What this task involves :: Below are entries. Pull out all lines containing "dlia".

Segment Start: Data shown

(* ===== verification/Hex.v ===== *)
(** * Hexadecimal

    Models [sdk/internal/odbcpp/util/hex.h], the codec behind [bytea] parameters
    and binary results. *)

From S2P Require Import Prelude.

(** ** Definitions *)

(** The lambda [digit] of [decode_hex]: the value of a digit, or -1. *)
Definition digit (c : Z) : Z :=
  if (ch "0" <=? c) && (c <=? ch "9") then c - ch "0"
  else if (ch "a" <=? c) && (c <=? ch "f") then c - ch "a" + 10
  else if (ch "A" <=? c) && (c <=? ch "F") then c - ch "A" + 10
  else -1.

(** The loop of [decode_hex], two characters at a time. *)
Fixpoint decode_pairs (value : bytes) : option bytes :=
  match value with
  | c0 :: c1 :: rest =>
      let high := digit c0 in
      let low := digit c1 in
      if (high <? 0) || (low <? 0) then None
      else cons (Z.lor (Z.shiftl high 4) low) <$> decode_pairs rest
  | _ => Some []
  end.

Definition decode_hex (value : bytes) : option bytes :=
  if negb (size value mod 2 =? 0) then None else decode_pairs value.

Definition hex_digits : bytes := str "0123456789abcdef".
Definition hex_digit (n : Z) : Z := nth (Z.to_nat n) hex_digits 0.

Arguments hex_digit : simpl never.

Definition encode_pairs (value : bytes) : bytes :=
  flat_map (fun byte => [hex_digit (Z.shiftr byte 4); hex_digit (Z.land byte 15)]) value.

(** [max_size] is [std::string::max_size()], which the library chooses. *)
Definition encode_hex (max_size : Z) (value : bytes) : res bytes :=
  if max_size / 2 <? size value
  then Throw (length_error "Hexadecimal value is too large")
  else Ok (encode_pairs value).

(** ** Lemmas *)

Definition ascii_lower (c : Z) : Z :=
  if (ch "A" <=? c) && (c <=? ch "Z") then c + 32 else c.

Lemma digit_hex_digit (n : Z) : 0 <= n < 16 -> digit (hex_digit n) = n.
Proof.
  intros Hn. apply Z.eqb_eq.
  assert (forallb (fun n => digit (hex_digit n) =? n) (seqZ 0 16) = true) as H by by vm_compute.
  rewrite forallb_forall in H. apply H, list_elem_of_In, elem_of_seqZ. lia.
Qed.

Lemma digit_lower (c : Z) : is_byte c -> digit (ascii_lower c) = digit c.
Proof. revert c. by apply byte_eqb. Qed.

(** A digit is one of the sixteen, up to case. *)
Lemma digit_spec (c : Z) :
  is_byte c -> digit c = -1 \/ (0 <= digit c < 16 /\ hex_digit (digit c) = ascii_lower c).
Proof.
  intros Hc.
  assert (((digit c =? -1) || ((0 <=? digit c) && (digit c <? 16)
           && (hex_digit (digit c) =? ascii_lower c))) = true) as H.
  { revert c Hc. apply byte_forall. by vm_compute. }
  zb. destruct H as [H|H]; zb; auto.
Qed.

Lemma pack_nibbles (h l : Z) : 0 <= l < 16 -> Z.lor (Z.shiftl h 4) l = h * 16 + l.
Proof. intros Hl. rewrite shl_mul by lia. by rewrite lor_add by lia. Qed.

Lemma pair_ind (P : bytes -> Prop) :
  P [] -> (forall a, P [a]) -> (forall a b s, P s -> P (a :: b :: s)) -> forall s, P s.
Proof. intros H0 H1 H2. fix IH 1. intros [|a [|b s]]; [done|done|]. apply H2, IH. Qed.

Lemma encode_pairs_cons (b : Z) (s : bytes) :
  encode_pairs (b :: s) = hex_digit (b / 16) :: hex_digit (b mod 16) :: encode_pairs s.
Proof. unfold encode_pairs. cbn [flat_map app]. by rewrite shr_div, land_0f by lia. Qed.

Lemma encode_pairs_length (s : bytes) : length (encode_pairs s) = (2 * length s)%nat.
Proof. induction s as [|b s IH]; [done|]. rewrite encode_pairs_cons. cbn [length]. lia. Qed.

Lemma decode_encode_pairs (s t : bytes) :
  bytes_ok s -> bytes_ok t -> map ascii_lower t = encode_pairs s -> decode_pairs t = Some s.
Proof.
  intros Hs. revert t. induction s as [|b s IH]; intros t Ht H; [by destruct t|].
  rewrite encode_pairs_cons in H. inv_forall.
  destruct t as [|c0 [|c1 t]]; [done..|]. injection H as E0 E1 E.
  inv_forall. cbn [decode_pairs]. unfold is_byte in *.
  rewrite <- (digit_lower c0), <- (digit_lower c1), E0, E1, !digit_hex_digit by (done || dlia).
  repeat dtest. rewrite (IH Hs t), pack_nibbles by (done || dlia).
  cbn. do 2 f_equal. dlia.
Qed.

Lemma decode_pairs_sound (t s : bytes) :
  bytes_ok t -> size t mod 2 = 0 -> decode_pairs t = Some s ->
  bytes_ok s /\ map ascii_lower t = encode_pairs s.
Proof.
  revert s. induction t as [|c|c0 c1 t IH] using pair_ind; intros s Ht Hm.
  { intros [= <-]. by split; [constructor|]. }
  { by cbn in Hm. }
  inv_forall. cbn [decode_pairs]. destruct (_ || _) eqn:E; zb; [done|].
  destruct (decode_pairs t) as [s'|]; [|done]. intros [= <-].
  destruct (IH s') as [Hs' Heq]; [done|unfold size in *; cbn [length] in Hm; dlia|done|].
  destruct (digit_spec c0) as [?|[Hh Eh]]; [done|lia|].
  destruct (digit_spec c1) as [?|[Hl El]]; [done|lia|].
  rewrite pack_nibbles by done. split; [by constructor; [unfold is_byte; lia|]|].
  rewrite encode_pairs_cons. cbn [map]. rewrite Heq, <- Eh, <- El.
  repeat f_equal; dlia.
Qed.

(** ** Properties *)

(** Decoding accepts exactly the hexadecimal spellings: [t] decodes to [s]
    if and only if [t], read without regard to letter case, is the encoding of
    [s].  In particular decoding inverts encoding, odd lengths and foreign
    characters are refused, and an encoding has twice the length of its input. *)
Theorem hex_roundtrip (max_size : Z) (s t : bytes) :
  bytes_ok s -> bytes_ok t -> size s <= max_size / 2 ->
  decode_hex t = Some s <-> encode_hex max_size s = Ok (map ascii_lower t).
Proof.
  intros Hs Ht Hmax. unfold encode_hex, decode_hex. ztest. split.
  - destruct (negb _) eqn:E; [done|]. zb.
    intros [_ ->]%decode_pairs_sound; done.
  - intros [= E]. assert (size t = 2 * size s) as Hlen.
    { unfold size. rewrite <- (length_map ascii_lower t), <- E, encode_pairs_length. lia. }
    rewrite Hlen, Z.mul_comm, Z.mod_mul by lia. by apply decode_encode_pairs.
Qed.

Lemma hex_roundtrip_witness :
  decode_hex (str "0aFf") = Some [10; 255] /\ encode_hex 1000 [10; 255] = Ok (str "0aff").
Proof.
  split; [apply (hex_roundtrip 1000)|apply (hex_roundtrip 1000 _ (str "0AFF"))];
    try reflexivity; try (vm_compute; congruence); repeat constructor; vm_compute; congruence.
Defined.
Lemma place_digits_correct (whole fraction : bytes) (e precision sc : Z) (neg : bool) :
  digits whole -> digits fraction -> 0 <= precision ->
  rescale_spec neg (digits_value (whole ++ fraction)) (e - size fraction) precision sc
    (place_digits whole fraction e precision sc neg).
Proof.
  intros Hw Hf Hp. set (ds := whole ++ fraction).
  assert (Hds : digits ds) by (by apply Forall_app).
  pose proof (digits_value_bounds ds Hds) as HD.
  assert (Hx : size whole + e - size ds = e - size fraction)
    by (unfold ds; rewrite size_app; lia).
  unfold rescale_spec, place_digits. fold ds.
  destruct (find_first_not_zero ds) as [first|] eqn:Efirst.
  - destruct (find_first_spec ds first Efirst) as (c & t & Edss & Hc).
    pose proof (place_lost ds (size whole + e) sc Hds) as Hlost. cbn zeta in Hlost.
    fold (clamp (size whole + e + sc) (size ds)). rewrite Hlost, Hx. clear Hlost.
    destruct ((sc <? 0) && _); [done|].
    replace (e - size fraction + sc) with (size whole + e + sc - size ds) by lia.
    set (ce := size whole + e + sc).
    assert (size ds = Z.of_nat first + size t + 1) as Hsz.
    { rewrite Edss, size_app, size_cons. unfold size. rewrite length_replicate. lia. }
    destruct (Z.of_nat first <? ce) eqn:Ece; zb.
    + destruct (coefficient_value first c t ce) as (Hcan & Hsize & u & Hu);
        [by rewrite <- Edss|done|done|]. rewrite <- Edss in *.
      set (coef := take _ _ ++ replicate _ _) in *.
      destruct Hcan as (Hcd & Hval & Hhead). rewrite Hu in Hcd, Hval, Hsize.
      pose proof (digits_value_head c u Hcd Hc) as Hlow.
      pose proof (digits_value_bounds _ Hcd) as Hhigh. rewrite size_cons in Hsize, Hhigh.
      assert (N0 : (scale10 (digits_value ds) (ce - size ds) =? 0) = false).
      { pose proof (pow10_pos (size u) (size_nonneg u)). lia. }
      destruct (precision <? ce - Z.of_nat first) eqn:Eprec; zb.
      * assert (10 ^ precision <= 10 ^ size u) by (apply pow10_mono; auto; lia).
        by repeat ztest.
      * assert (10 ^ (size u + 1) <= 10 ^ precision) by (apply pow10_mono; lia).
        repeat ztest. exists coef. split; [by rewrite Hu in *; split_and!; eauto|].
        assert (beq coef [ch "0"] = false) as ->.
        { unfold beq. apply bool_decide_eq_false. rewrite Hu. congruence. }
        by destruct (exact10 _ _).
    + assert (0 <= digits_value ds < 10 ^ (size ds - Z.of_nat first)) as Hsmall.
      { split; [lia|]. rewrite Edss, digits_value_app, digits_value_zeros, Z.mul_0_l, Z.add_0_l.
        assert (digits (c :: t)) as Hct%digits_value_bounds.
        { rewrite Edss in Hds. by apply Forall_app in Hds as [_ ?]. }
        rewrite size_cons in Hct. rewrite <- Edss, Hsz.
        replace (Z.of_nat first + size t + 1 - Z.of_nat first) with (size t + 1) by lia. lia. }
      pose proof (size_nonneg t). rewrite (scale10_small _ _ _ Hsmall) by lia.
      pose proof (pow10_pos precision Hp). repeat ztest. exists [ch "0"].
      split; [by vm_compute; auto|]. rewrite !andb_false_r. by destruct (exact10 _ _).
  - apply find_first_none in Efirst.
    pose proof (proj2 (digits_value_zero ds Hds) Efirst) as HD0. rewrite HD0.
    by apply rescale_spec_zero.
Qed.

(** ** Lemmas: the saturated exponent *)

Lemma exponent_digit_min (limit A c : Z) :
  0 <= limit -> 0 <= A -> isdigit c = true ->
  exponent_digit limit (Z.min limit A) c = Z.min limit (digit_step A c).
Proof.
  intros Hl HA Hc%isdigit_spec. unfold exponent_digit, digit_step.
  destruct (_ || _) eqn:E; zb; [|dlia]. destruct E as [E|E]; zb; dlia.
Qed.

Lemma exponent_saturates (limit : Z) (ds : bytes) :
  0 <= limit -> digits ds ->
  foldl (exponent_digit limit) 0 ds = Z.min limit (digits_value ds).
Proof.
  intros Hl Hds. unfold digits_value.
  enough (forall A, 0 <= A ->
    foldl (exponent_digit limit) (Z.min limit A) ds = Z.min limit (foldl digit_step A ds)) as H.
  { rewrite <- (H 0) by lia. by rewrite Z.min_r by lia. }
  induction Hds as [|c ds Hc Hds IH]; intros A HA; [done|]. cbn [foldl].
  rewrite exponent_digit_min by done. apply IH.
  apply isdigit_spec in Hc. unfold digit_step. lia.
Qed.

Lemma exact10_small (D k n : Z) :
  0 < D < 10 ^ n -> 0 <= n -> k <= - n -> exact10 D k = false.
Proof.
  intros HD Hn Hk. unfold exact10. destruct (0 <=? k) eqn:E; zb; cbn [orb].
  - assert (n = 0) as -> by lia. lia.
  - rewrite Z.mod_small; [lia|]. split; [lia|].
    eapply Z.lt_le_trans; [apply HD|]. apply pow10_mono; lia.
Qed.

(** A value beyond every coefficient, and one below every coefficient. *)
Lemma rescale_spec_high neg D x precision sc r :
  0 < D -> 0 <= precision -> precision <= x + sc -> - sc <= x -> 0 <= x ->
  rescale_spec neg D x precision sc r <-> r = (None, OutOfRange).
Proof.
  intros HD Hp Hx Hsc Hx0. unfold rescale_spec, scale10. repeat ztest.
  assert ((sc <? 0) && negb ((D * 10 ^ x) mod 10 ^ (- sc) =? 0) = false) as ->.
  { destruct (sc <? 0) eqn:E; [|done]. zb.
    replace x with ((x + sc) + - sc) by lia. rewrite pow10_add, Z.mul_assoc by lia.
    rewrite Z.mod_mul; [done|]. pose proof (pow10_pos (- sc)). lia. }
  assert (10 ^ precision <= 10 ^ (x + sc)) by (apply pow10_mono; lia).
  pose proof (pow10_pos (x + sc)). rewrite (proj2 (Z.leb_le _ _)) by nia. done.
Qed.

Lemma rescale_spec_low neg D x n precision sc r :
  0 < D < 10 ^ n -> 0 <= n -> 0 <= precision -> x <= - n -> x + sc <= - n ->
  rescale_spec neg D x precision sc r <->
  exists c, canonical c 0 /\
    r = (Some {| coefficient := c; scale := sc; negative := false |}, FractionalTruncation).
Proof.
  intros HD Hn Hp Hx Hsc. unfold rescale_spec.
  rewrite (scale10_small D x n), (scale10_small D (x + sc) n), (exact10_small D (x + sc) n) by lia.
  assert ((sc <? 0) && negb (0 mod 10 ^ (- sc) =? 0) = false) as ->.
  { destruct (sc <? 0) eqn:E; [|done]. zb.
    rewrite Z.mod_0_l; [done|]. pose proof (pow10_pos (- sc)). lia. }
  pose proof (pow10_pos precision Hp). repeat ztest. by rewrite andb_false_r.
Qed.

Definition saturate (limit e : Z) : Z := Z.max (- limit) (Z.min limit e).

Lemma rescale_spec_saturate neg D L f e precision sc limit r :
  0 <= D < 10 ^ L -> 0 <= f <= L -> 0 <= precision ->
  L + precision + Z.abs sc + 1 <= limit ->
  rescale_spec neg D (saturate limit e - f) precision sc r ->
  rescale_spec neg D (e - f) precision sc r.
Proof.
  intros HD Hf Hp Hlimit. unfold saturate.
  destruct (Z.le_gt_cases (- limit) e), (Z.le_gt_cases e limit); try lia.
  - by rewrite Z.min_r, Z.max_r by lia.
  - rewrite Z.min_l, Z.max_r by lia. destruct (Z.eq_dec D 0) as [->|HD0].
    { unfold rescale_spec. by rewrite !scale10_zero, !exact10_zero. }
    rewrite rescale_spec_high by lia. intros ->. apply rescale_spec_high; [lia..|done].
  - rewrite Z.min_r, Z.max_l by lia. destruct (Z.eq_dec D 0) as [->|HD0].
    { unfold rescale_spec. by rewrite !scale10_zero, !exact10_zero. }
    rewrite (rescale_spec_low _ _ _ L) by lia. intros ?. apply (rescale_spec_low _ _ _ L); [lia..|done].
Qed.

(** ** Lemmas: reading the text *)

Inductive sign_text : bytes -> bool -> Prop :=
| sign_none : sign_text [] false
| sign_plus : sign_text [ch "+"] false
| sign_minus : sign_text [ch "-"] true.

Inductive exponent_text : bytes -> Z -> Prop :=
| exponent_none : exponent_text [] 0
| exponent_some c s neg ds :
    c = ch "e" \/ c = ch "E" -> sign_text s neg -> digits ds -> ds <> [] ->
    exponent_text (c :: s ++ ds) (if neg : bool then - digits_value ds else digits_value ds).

Segment End: Data shown

Written response ::
  rewrite <- (digit_lower c0), <- (digit_lower c1), E0, E1, !digit_hex_digit by (done || dlia).
  repeat dtest. rewrite (IH Hs t), pack_nibbles by (done || dlia).
  cbn. do 2 f_equal. dlia.
  destruct (IH s') as [Hs' Heq]; [done|unfold size in *; cbn [length] in Hm; dlia|done|].
  repeat f_equal; dlia.
  destruct (_ || _) eqn:E; zb; [|dlia]. destruct E as [E|E]; zb; dlia.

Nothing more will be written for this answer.